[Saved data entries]
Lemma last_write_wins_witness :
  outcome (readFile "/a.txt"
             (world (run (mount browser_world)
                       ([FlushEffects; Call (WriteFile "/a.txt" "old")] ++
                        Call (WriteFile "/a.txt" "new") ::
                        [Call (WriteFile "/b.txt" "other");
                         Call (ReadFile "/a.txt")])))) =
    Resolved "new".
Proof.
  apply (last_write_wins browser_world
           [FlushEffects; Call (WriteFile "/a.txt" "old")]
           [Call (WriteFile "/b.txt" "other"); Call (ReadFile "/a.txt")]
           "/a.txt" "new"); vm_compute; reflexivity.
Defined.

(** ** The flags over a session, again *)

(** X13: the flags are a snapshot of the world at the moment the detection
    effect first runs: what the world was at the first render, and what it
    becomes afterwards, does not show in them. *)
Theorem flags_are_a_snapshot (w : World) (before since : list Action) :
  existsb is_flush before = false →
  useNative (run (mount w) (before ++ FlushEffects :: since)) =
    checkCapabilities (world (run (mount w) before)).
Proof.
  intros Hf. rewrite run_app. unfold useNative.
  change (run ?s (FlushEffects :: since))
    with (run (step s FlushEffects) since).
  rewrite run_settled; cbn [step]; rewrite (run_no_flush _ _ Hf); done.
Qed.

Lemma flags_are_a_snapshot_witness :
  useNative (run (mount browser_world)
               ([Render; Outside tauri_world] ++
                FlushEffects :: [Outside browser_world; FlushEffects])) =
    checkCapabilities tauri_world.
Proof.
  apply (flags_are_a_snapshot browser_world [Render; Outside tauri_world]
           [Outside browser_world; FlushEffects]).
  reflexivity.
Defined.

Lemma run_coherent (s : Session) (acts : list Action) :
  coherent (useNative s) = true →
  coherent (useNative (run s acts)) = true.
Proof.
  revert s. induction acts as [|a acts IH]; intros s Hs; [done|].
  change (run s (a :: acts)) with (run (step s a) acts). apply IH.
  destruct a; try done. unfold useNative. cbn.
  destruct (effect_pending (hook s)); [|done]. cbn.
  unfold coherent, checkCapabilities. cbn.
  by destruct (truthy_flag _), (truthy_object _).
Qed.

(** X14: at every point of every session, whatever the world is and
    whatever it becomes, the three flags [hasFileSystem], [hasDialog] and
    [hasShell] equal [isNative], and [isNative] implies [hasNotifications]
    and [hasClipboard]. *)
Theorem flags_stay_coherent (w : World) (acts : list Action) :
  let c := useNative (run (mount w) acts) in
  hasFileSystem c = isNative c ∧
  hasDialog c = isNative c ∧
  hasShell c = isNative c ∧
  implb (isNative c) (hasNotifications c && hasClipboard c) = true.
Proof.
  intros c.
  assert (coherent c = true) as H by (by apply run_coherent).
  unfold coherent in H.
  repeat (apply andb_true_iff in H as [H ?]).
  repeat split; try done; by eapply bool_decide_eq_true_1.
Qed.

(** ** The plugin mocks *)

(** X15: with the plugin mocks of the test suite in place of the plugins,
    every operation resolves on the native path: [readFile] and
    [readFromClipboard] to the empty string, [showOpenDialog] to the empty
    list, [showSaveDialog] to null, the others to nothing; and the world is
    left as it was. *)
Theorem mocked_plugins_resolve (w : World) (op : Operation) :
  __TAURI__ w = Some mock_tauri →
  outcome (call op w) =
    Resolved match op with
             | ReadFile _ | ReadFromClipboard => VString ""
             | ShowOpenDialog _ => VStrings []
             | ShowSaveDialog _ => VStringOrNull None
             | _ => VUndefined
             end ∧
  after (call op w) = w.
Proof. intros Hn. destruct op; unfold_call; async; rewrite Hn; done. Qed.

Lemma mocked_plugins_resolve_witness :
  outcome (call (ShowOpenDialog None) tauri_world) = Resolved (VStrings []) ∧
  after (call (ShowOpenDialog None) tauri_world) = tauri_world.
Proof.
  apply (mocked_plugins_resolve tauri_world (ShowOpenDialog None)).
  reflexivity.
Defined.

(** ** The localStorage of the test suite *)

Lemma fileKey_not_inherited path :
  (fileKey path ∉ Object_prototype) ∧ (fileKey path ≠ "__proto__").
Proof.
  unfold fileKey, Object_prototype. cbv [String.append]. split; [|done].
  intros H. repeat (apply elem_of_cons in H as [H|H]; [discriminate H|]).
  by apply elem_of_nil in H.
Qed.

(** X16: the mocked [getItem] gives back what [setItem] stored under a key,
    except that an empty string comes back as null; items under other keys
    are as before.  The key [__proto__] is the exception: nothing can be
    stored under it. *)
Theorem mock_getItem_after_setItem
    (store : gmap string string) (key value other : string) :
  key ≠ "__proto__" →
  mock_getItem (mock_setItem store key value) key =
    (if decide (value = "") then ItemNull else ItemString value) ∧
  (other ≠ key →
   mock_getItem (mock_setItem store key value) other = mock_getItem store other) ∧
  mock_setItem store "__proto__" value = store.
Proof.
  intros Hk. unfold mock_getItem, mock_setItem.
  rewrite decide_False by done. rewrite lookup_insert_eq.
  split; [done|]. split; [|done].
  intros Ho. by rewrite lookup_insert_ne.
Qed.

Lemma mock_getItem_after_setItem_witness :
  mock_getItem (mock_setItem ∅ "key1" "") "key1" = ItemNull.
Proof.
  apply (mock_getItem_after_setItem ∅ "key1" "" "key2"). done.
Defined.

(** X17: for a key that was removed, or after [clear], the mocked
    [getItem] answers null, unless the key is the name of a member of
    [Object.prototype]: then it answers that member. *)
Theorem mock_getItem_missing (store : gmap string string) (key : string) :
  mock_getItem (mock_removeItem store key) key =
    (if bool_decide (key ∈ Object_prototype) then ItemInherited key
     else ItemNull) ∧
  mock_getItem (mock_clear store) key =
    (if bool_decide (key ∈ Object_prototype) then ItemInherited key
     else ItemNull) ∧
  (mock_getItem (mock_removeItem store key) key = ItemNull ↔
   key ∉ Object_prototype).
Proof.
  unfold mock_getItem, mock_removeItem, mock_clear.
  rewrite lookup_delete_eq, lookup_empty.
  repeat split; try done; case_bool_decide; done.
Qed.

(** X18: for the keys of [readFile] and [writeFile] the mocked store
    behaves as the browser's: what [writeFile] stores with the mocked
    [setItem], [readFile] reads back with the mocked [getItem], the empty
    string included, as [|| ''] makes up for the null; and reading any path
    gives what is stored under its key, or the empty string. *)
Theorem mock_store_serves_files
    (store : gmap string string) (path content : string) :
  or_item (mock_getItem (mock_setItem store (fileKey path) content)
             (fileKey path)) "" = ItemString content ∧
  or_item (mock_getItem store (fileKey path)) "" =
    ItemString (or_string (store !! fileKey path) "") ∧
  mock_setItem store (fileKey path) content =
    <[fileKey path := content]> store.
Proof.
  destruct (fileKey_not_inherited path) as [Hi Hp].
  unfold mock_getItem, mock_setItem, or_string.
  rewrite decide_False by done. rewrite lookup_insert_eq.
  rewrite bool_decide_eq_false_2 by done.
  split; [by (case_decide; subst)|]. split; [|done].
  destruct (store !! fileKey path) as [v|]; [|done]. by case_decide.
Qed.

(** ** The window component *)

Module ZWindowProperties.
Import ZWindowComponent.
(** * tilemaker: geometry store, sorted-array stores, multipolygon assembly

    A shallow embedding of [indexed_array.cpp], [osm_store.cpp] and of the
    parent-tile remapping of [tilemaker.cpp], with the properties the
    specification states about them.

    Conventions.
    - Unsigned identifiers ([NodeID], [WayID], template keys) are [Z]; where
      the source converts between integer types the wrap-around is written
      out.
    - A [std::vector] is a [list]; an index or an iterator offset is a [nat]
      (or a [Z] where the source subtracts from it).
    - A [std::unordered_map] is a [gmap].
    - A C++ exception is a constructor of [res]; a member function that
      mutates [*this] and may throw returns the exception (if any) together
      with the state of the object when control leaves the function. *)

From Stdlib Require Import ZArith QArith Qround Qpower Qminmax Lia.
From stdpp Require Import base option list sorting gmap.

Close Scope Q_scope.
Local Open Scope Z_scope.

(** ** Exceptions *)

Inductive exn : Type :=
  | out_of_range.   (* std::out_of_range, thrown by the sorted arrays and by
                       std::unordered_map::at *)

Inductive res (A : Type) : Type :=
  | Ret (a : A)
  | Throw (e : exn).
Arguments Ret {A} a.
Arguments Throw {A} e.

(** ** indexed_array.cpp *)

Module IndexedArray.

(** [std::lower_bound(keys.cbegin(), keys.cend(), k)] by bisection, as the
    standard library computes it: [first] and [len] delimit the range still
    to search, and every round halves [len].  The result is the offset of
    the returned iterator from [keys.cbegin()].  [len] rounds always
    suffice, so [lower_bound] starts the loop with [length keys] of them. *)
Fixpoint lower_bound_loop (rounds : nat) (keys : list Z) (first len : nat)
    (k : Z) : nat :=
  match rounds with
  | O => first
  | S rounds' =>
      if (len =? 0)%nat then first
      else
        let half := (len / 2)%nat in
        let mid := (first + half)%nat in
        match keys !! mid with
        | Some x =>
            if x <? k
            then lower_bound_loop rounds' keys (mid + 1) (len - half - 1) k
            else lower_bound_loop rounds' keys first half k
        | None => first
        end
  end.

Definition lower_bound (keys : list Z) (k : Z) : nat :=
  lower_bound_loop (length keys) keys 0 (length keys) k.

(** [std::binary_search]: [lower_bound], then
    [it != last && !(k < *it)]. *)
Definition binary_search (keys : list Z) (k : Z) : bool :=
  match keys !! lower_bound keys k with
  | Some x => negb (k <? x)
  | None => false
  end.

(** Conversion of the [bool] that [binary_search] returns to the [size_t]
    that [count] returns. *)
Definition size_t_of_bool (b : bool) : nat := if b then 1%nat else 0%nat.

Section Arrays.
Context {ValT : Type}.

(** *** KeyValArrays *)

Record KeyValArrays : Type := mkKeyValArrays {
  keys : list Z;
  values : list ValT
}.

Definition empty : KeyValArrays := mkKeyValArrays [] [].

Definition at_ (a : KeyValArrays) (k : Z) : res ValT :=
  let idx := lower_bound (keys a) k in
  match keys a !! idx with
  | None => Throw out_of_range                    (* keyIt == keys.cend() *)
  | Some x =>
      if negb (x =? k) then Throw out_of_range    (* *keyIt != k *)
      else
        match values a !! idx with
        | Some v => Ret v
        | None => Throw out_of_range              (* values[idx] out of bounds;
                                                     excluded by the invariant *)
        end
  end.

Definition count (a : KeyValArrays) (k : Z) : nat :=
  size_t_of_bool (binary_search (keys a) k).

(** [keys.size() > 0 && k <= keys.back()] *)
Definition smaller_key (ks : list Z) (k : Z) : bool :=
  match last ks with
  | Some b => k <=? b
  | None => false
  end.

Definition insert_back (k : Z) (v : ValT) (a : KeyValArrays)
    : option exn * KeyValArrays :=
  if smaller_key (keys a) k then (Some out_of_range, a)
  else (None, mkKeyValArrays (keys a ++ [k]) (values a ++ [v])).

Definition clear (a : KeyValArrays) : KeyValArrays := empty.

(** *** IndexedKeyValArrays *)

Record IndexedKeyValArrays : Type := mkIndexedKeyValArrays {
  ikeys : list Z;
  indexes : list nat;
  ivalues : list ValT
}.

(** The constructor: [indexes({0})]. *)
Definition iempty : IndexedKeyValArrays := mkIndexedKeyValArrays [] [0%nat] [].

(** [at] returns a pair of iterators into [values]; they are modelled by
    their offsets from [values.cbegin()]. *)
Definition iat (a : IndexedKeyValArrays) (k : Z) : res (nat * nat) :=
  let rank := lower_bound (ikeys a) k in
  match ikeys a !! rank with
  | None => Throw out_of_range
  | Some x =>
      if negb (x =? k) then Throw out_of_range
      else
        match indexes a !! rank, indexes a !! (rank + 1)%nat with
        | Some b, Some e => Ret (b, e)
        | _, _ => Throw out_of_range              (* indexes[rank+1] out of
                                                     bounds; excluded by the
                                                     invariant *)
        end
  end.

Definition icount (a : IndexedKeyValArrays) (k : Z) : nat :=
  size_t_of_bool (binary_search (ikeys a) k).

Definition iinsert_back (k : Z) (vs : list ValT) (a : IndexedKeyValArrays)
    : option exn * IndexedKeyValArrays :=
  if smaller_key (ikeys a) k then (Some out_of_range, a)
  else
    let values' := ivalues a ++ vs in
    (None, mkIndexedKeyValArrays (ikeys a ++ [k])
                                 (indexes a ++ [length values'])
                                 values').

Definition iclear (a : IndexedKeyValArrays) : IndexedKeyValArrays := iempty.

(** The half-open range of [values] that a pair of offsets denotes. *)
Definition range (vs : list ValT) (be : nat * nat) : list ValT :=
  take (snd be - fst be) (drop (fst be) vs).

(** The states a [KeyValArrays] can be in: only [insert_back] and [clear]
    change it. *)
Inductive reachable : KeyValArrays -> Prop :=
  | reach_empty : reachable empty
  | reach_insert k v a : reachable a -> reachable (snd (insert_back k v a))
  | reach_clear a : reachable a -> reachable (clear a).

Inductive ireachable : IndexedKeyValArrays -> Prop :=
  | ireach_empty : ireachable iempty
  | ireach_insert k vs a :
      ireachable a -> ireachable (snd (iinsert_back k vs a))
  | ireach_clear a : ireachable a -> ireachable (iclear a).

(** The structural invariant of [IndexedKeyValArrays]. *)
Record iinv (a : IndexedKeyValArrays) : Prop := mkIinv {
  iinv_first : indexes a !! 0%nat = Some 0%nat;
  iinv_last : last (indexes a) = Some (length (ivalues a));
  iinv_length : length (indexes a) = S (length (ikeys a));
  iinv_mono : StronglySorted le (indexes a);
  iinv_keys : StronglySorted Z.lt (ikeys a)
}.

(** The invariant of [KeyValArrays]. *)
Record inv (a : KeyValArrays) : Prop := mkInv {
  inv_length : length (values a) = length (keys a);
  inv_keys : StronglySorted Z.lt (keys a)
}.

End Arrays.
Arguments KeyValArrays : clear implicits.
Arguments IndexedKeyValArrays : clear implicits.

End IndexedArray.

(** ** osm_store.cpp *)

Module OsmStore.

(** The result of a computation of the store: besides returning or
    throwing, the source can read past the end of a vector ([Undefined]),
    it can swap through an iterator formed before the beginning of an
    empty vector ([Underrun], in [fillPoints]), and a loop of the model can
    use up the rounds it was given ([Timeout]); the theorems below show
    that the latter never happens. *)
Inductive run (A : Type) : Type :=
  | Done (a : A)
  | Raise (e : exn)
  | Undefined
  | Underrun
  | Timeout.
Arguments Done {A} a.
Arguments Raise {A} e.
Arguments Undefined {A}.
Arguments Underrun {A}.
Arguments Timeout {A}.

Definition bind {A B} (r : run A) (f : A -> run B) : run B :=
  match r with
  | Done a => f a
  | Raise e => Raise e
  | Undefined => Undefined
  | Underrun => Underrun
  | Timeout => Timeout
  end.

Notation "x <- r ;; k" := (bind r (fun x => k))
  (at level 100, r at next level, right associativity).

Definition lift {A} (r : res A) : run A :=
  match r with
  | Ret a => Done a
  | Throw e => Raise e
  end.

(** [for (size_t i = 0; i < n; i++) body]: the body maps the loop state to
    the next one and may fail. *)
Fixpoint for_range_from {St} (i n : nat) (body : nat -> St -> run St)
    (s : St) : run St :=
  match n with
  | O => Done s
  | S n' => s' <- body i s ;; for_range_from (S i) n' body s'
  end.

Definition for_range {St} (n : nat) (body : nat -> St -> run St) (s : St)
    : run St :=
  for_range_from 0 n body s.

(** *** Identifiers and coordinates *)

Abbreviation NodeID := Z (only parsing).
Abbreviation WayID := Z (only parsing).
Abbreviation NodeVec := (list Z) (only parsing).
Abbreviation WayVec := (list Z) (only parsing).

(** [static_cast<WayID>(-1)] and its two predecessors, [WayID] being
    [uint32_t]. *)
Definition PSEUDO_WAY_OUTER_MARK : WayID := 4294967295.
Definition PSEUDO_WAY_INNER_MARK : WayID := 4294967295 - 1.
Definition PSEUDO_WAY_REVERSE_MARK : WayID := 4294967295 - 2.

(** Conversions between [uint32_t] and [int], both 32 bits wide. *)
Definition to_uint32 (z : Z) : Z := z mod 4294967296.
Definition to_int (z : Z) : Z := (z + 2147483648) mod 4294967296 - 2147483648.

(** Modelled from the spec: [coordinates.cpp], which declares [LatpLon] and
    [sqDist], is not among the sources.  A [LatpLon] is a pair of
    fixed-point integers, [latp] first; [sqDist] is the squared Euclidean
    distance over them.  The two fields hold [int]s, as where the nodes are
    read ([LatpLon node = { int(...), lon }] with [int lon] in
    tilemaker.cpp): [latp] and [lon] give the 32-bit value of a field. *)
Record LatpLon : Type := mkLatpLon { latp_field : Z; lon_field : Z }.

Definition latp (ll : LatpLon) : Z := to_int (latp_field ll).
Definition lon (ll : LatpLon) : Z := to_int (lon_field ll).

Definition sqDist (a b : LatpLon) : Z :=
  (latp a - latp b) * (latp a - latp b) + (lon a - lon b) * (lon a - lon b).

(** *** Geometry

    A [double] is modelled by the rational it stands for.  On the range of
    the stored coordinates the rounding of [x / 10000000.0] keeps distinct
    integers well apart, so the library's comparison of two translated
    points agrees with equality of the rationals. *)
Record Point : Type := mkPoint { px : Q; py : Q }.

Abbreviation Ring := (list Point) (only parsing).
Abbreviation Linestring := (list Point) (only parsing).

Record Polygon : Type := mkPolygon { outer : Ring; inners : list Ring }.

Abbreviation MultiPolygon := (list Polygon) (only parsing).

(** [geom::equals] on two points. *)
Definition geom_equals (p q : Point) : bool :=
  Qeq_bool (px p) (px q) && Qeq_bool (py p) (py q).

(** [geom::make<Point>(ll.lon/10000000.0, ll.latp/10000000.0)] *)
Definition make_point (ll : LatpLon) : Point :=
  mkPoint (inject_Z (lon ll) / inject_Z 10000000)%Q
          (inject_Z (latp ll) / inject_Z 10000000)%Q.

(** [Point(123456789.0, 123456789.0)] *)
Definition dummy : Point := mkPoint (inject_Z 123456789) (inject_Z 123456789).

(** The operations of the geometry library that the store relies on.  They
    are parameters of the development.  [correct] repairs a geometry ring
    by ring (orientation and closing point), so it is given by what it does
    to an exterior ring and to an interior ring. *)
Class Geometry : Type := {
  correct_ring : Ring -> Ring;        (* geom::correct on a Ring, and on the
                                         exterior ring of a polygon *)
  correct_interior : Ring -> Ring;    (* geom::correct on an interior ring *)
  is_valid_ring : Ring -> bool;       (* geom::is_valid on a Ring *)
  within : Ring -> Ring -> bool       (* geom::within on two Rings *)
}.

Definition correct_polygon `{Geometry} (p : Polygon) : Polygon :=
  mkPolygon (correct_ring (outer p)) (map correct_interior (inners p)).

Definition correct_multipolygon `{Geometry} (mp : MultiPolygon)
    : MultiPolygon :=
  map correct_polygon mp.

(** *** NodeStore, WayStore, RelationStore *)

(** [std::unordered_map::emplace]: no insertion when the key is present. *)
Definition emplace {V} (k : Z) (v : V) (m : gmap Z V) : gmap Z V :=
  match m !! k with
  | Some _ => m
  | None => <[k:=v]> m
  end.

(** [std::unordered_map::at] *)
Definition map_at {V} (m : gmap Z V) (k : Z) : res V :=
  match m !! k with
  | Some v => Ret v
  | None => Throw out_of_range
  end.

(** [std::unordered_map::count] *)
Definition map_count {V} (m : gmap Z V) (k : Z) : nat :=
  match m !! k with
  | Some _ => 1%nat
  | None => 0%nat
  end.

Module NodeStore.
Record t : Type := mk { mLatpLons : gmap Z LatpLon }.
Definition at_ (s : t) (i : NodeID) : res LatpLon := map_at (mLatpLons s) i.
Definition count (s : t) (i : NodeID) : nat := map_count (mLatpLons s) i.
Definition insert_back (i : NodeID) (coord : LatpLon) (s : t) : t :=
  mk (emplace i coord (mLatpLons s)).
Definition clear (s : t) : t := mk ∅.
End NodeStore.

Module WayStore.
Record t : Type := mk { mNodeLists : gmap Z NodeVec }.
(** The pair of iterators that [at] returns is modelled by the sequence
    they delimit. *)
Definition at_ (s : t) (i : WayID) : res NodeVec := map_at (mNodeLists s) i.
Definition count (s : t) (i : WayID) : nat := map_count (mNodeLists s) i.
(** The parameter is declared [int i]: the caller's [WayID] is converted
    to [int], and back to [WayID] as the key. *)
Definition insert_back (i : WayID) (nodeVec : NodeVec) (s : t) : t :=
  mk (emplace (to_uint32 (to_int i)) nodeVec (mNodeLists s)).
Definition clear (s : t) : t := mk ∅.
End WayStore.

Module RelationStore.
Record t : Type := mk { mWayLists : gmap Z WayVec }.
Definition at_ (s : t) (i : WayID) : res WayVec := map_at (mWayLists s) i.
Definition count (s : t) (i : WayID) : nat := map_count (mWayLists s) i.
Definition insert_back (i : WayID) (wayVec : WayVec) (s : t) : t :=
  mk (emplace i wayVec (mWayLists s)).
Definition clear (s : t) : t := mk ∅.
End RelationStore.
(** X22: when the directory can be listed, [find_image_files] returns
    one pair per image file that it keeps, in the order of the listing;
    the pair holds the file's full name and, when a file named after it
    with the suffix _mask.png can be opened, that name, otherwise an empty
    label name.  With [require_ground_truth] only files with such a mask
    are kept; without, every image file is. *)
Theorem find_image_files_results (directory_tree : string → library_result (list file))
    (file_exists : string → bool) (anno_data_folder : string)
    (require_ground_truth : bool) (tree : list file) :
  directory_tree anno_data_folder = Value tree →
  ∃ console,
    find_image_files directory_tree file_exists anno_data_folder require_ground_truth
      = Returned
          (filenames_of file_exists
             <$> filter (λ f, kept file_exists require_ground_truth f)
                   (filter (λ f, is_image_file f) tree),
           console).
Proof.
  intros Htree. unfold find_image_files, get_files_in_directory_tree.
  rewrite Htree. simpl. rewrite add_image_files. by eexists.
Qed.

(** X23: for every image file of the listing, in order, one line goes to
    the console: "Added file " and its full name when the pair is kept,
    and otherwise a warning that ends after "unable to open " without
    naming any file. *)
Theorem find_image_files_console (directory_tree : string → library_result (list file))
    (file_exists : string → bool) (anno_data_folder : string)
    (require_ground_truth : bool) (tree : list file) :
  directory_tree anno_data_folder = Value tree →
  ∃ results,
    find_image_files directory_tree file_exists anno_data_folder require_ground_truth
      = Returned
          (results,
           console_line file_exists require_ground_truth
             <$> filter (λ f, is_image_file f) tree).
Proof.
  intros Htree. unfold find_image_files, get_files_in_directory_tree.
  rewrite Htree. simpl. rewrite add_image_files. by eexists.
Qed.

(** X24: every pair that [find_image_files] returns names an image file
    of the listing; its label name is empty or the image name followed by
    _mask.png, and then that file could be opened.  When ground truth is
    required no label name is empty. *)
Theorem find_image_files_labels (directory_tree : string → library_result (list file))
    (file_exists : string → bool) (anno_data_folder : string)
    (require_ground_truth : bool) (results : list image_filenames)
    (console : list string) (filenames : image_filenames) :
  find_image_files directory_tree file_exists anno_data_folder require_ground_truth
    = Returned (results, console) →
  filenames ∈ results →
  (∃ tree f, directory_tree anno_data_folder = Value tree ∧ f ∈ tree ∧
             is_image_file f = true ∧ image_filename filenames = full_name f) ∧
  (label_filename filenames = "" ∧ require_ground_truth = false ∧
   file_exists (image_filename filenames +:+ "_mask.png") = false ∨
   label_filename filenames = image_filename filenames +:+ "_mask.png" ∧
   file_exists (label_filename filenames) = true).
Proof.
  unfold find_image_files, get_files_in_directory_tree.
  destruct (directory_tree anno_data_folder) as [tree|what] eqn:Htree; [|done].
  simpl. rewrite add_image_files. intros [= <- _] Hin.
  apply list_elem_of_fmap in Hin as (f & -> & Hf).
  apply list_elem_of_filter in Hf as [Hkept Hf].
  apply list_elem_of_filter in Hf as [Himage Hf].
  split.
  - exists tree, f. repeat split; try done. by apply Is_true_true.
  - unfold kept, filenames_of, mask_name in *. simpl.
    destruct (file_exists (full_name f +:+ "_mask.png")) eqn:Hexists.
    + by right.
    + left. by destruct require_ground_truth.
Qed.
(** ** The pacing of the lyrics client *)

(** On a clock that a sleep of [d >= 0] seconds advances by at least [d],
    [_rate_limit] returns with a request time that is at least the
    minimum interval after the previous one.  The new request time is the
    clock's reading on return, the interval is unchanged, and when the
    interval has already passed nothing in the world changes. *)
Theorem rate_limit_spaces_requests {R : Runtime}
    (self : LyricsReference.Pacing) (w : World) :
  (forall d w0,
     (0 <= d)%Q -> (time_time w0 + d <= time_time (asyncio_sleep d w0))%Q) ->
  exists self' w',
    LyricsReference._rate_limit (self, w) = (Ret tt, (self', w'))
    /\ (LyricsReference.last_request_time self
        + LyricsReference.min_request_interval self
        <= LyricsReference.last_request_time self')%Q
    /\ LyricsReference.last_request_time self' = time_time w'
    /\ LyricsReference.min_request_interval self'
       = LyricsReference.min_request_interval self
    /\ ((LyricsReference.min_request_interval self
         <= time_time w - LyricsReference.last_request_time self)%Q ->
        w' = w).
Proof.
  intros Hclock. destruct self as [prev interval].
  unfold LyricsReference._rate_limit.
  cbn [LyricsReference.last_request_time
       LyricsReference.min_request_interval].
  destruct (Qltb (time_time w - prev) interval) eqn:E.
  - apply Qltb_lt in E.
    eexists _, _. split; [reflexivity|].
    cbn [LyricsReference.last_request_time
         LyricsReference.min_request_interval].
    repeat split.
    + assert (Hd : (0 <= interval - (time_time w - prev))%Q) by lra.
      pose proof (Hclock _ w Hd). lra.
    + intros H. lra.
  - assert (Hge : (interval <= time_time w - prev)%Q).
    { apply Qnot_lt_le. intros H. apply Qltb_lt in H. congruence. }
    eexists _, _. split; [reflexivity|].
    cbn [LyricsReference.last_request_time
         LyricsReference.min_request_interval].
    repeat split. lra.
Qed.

** EXERCISE DIRECTIONS **
The range runs from the line above containing "(if decide (value" to the line containing "intros Ho. by rewrite lookup_insert_ne.", inclusive. Restate those lines word for word and no others.

** TASK RESULT **
    (if decide (value = "") then ItemNull else ItemString value) ∧
  (other ≠ key →
   mock_getItem (mock_setItem store key value) other = mock_getItem store other) ∧
  mock_setItem store "__proto__" value = store.
Proof.
  intros Hk. unfold mock_getItem, mock_setItem.
  rewrite decide_False by done. rewrite lookup_insert_eq.
  split; [done|]. split; [|done].
  intros Ho. by rewrite lookup_insert_ne.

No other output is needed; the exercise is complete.